Jem, as always, was unruffled. “We must be on familiar terms with all religious texts,” he said. “To us they are instruction manuals.”

“So you memorize them all in school?” She realized she had seen neither Will nor Jem at their studies since she had been at the Institute. “Or rather, when you are tutored?”

“Yes, though Charlotte’s rather fallen off in tutoring us lately, as you might imagine,” said Will. “One either has a tutor or one is schooled in Idris—that is, until you attain your majority at eighteen. Which will be soon, thankfully, for the both of us.”

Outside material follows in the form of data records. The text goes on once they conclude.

(* ===== verification/Stealth.v ===== *)
(** * The stealth carriers (internal/stealth)

    The node-wide secrets behind the [SettingsStore] interface, the sing-box
    options the node runs, the parameters and the profile handed to clients,
    and the life cycle of the embedded instance (Start, Close, rotations).

    [SettingsStore] is a class: what the store promises to this package.  The
    theorems about secrets are proved for every instance; the SQLite store is
    one ([store_settings]).

    Outside the model: sing-box itself.  [m_instance] is the options the
    running instance was built with; building and starting it may fail, as the
    schedule [m_box] says.  Random values are arguments. *)
From S2P Require Import Prelude GoStrings GoNet GoUrl StoreDB IPAlloc Store ConfigData Config.

(** ** The interface (secrets.go) *)

Class SettingsStore (S : Type) := {
  ss_Get : string → M S string;
  ss_Set : string → string → M S unit;
  (** The settings held, and that no failure is to come. *)
  ss_view : S → gmap string string;
  ss_quiet : S → Prop;
  ss_get_any : ∀ k s r s', ss_Get k s = (r, s') →
    ss_view s' = ss_view s ∧ (∀ v, r = Ok v → v = default EmptyString (ss_view s !! k));
  ss_get_quiet : ∀ k s, ss_quiet s → ss_Get k s = (Ok (default EmptyString (ss_view s !! k)), s);
  ss_set_any : ∀ k v s r s', ss_Set k v s = (r, s') →
    ss_view s' = match r with Ok _ => <[k := v]> (ss_view s) | Err _ => ss_view s end;
  ss_set_quiet : ∀ k v s, ss_quiet s → ∃ s', ss_Set k v s = (Ok tt, s') ∧ ss_quiet s';
}.

Lemma store_get_any k s r s' :
  GetSetting k s = (r, s') →
  node_settings (tbl s') = node_settings (tbl s) ∧
  (∀ v, r = Ok v → v = default EmptyString (node_settings (tbl s) !! k)).
Proof.
  intros [E Hr]%query_inv. rewrite E. split; [done|]. intros v ->.
  by destruct Hr as [[= ->]|[e [=]]].
Qed.

Lemma store_get_quiet k s :
  faults s = [] → GetSetting k s = (Ok (default EmptyString (node_settings (tbl s) !! k)), s).
Proof.
  intros Hf. unfold GetSetting, query, gets, driver, mbind, M_bind. by rewrite Hf.
Qed.

Lemma store_set_any k v s r s' :
  SetSetting k v s = (r, s') →
  node_settings (tbl s') =
    match r with Ok _ => <[k := v]> (node_settings (tbl s)) | Err _ => node_settings (tbl s) end.
Proof.
  intros [(a & t & [= <- <-] & -> & ->)|(e & -> & ->)]%exec_inv; done.
Qed.

Lemma store_set_quiet k v s :
  faults s = [] → ∃ s', SetSetting k v s = (Ok tt, s') ∧ faults s' = [].
Proof.
  intros Hf. unfold SetSetting, exec, run, driver, mbind, M_bind. rewrite Hf. cbn.
  rewrite Hf. eauto.
Qed.

#[export] Instance store_settings : SettingsStore DB := {|
  ss_Get := GetSetting;
  ss_Set := SetSetting;
  ss_view s := node_settings (tbl s);
  ss_quiet s := faults s = [];
  ss_get_any := store_get_any;
  ss_get_quiet := store_get_quiet;
  ss_set_any := store_set_any;
  ss_set_quiet := store_set_quiet;
|}.

(** ** Secrets (secrets.go) *)

Definition keyRealityPrivate : string := "stealth_reality_private_key".
Definition keyRealityPublic : string := "stealth_reality_public_key".
Definition keyRealityShortID : string := "stealth_reality_short_id".
Definition keyVLESSUUID : string := "stealth_vless_uuid".
Definition keyHysteria2Pass : string := "stealth_hysteria2_password".
Definition keyHysteria2Cert : string := "stealth_hysteria2_cert_pem".
Definition keyHysteria2Key : string := "stealth_hysteria2_key_pem".

Record Secrets := mkSecrets {
  s_RealityPrivateKey : string; s_RealityPublicKey : string; s_RealityShortID : string;
  s_VLESSUUID : string; s_Hysteria2Password : string;
}.

(** Fresh values: the x25519 pair (or the generator's error), randHex(4),
    uuid.NewString() and randToken(24). *)
Record Fresh := mkFresh {
  f_keypair : result (string * string); f_shortID : string; f_uuid : string; f_password : string;
}.

Section secrets.
Context {St : Type} {ST : SettingsStore St}.

Definition getOrSet (key def : string) : M St string :=
  v ← ss_Get key;
  if negb (String.eqb v EmptyString) then mret v
  else _ ← ss_Set key def; mret def.

Definition loadOrCreateSecrets (fr : Fresh) : M St Secrets :=
  priv ← ss_Get keyRealityPrivate;
  priv ← (if String.eqb priv EmptyString then
            '(priv, pubStr) ← lift (f_keypair fr);
            _ ← ss_Set keyRealityPrivate priv;
            _ ← ss_Set keyRealityPublic pubStr;
            mret priv
          else mret priv);
  pub ← ss_Get keyRealityPublic;
  short ← getOrSet keyRealityShortID (f_shortID fr);
  vless ← getOrSet keyVLESSUUID (f_uuid fr);
  pass ← getOrSet keyHysteria2Pass (f_password fr);
  mret (mkSecrets priv pub short vless pass).

(** tlscert.go; [cert] is the outcome of generateSelfSigned. *)
Definition loadOrCreateCert (cert : result (string * string)) : M St (string * string) :=
  certPEM ← ss_Get keyHysteria2Cert;
  keyPEM ← ss_Get keyHysteria2Key;
  if negb (String.eqb certPEM EmptyString) && negb (String.eqb keyPEM EmptyString)
  then mret (certPEM, keyPEM)
  else
    '(certPEM, keyPEM) ← lift cert;
    _ ← ss_Set keyHysteria2Cert certPEM;
    _ ← ss_Set keyHysteria2Key keyPEM;
    mret (certPEM, keyPEM).
End secrets.

(** ** sing-box options (stealth.go): the fields the node sets *)

Record VLESSUser := mkVLESSUser { vu_Name : string; vu_UUID : string; vu_Flow : string }.
Record VLESSInbound := mkVLESSInbound {
  vi_Listen : string; vi_ListenPort : Z; vi_Users : list VLESSUser;
  vi_TLS_ServerName : string; vi_Handshake_Server : string; vi_Handshake_Port : Z;
  vi_PrivateKey : string; vi_ShortID : list string;
}.
Record Hysteria2Inbound := mkHysteria2Inbound {
  hi_Listen : string; hi_ListenPort : Z; hi_IgnoreClientBandwidth : bool;
  hi_Users : list (string * string); hi_TLS_ServerName : string; hi_ALPN : list string;
  hi_Certificate : list string; hi_Key : list string; hi_Obfs : option (string * string);
}.
Inductive Inbound :=
| InVLESS (tag : string) (o : VLESSInbound)
| InHysteria2 (tag : string) (o : Hysteria2Inbound).
(** A direct outbound with its override address and port. *)
Record DirectOutbound := mkDirect { do_Tag : string; do_OverrideAddress : string; do_OverridePort : Z }.
Record BoxOptions := mkBox {
  bo_LogLevel : string; bo_Inbounds : list Inbound; bo_Outbounds : list DirectOutbound;
  bo_RouteFinal : string;
}.
(* ===== verification/Carriers.v ===== *)
(** * Rotation of the carrier credentials (internal/carriers, store/carriers.go)

    [Rotate] on the stealth manager whose settings store is the node's
    database: it archives the hashes of the current secrets with a grace
    expiry, installs fresh secrets and records their hashes.

    The theorems say what a rotation leaves in the database and in the running
    instance, and compare that with what the operator is told. *)
From S2P Require Import Prelude GoStrings GoNet StoreDB IPAlloc Store ConfigData Config Sha256 Stealth.

Definition hashSecret (s : string) : string := sha256_hex s.

Record Options := mkOptions { o_GracePeriod : Z; o_PeerID : string }.

(** Three readings of the clock, in nanoseconds, and the row ids
    uuid.NewString() returns, in order. *)
Record Inputs := mkInputs { t_now : Z; t_expires : Z; t_archive : Z; ids : list string }.

Definition unix (ns : Z) : Z := ns / 10 ^ 9.
Definition hours (h : Z) : Z := h * 3600 * 10 ^ 9.

Section rotate.
Context (cfg : Config).

(** The three (transport, material) pairs of the two loops. *)
Definition materials (p : ParamsT) : list (string * string) :=
  [("vless_reality", pm_VLESSUUID p); ("hysteria2", pm_Hysteria2Password p);
   ("reality_short_id", pm_RealityShortID p)].
(** ** Properties *)

(** C14. A provisioned peer is stored and live.  When UpsertPeer returns a
    bundle, the peer it names is in the store with the requested key; the
    interface file is the rendering of the stored peers and the device's peer
    list is theirs, this peer's entry included, with the parsed key and the
    address that the bundle gives; and the constraints hold. *)
Theorem UpsertPeer_provisions {srt : Sorting} ParseKey cfg stealth metrics i req d n b n' :
  db_wf (nt n) → honest (faults (w_db (n_host n))) →
  UpsertPeer ParseKey cfg stealth metrics i req d n = (Ok b, n') →
  ∃ p pc cfgs, abs (nt n') !! b_ID b = Some p ∧ p_WGPublicKey p = rq_WGPublicKey req ∧
    wb_Address (b_WireGuard b) = p_WGAllowedIP p ∧
    wb_ClientConf (b_WireGuard b) = ClientConfig cfg (w_pub (n_host n')) p ∧
    w_dev (n_host n') !! c_WGInterface cfg = Some cfgs ∧ pc ∈ cfgs ∧
    ParseKey (rq_WGPublicKey req) = Ok (pc_PublicKey pc) ∧
    (∃ ip ipnet, ParseCIDR (p_WGAllowedIP p) = Some (ip, ipnet) ∧ pc_AllowedIPs pc = [ipnet]) ∧
    in_sync ParseKey cfg (n_host n') ∧ db_wf (nt n').
Proof.
  intros Hwf Hh E. destruct (UpsertPeer_inv _ _ _ _ _ _ _ _ _ _ Hwf Hh E)
    as [[_ [=]]|(p & H1 & H2 & H3 & H4 & H5 & _ & H6)].
  destruct (H6 b eq_refl) as [-> Hsync]. pose proof Hsync as [_ (cfgs & Hc & Hd)].
  destruct (peer_configs_In _ _ _ _ Hc (listed_abs _ _ _ H2) H4) as (pc & Hpc & Epc).
  exists p, pc, cfgs.
  assert (∀ issued, b_ID (buildBundle cfg stealth (w_pub (n_host n')) issued p) = p_ID p ∧
    b_WireGuard (buildBundle cfg stealth (w_pub (n_host n')) issued p) =
      mkWGBundle (ClientConfig cfg (w_pub (n_host n')) p) (w_pub (n_host n')) (Endpoint cfg)
        (p_WGAllowedIP p) (c_WGDNS cfg)) as Hb.
  { intros issued. unfold buildBundle. destruct stealth as [s|]; [|done]. by destruct (c_EnableStealth cfg). }
  destruct (Hb (dr_issued d)) as [-> ->]. apply peer_config_inv in Epc as [Ek Eip]. rewrite H3 in Ek.
  do 9 (split; [done|]). done.
Qed.


(** A peer with a malformed key is stored although the request that
    brought it fails: whenever the store's step succeeds, a key that
    wgtypes.ParseKey rejects makes UpsertPeer return an error, with the peer
    committed and enabled. *)
Lemma bad_key_committed {srt : Sorting} ParseKey cfg stealth metrics i req d n p m e :
  db_wf (nt n) → faults (w_db (n_host n)) = [] →
  ParseKey (rq_WGPublicKey req) = Err e →
  upsert_spec (abs (nt n)) (request_peer i req d) (dr_gen d) (dr_now d)
    (alloc_in (Subnet cfg) (nt n)) p m →
  ∃ e' n', UpsertPeer ParseKey cfg stealth metrics i req d n = (Err e', n') ∧ abs (nt n') = m ∧
    m !! p_ID p = Some p ∧ p_WGPublicKey p = rq_WGPublicKey req ∧ p_Enabled p = true.
Proof.
  intros Hwf Hf Hk Hs. destruct (upsert_spec_outcome _ _ _ _ _ _ _ Hwf Hs) as (t' & Eo & Hm).
  set (n1 := set_host (set_db (mkDB t' []) (n_host n)) n).
  assert (on_store (Store.UpsertPeer (request_peer i req d) (Subnet cfg) (dr_gen d) (dr_now d)) n =
    (Ok p, n1)) as E1.
  { unfold on_store, on_host, on_db, zoom. unfold nt, wt in Eo.
    destruct (w_db (n_host n)) as [t fs]. cbn in Hf, Eo. subst fs. by rewrite UpsertPeer_free, Eo. }
  destruct (store_step_inv cfg i req d n p n1 Hwf ltac:(rewrite Hf; constructor) E1)
    as (_ & S2 & S3 & S4 & _).
  destruct (UpsertPeer ParseKey cfg stealth metrics i req d n) as [r n'] eqn:E.
  unfold UpsertPeer in E. cbn zeta in E. fold (request_peer i req d) in E.
  rewrite (bind_Ok _ _ _ _ _ E1) in E. apply upsert_tail in E as (T1 & T2 & _).
  assert (is_ok r = false) as Hr.
  { apply T2. eapply bad_peer_configs; [exact S2|done|]. by rewrite S3. }
  destruct r as [|e']; [done|]. exists e', n'. rewrite T1.
  assert (abs (nt n1) = m) as Hn1 by done. rewrite <- Hn1. done.
Qed.

(** As long as that peer is there, nothing else can be provisioned or
    removed: a request for any other id and key, and the deletion of any other
    peer, return an error, and leave the malformed peer in place. *)
Lemma bad_key_blocks_service {srt : Sorting} ParseKey cfg stealth metrics bad p e n :
  db_wf (nt n) → honest (faults (w_db (n_host n))) →
  abs (nt n) !! bad = Some p → p_Enabled p = true → ParseKey (p_WGPublicKey p) = Err e →
  (∀ i req d r n', p_ID (request_peer i req d) ≠ bad → rq_WGPublicKey req ≠ p_WGPublicKey p →
     UpsertPeer ParseKey cfg stealth metrics i req d n = (r, n') →
     is_ok r = false ∧ abs (nt n') !! bad = Some p ∧ db_wf (nt n')) ∧
  (∀ i r n', i ≠ bad → DeletePeer ParseKey cfg metrics i n = (r, n') →
     is_ok r = false ∧ abs (nt n') !! bad = Some p).
Proof.
  intros Hwf Hh Hp He Hk. split.
  - intros i req d r n' Hi Hkey E. destruct (UpsertPeer_inv _ _ _ _ _ _ _ _ _ _ Hwf Hh E)
      as [[Hn Hr]|(q & H1 & H2 & H3 & H4 & H5 & H6 & _)]; [by rewrite Hn|].
    assert (abs (nt n') !! bad = Some p) as Hp'.
    { eapply upsert_spec_other; [exact H1|exact Hp|congruence|cbn; congruence]. }
    split; [|done]. apply H6. by eapply bad_peer_configs.
  - intros i r n' Hi E. apply DeletePeer_inv in E as [[Hn Hr]|(Hn & _ & H6)]; [by rewrite Hn|].
    assert (abs (nt n') !! bad = Some p) as Hp'.
    { rewrite Hn, abs_delete, lookup_delete_ne by done. done. }
    split; [|done]. apply H6. by eapply bad_peer_configs.
Qed.

(** ** Resync *)

(** Peers may go, except those of [keep]; none changes or appears. *)
Definition resync_rel (keep : list string) (n n' : NodeState) : Prop :=
  abs (nt n') ⊆ abs (nt n) ∧ ∀ i, i ∈ keep → abs (nt n') !! i = abs (nt n) !! i.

“Which one of you is older?”

“Jem,” said Will, and “I am,” said Jem, at the same time. They laughed in unison as well, and Will added, “Only by three months, though.”

“I knew you’d feel compelled to point that out,” said Jem with a grin.

Tessa looked from one of them to the other. There could not be two boys who looked more different, or who had more different dispositions. And yet. “Is that what it means to be parabatai?” she said. “Finishing each other’s sentences and the like? Because there isn’t much on it in the Codex.”

Will and Jem looked at each other. Will shrugged first, casually. “It is rather difficult to explain,” he said loftily. “If you haven’t experienced it—”

“I meant,” Tessa said, “you cannot—I don’t know—read each other’s minds, or the like?”

Jem made a spluttering noise. Will’s lambent blue eyes widened. “Read each other’s minds? Horrors, no.”

“Then, what’s the point? You swear to guard each other, I understand that, but aren’t all Shadowhunters meant to do that for each other?”

“It’s more than that,” said Jem, who had stopped spluttering and spoke somberly. “The idea of parabatai comes from an old tale, the story of Jonathan and David. ‘And it came to pass . . . that the soul of Jonathan was knit with the soul of David, and Jonathan loved him as his own soul. . . . Then Jonathan and David made a covenant, because he loved him as his own soul.’ They were two warriors, and their souls were knit together by Heaven, and out of that Jonathan Shadowhunter took the idea of parabatai, and encoded the ceremony into the Law.”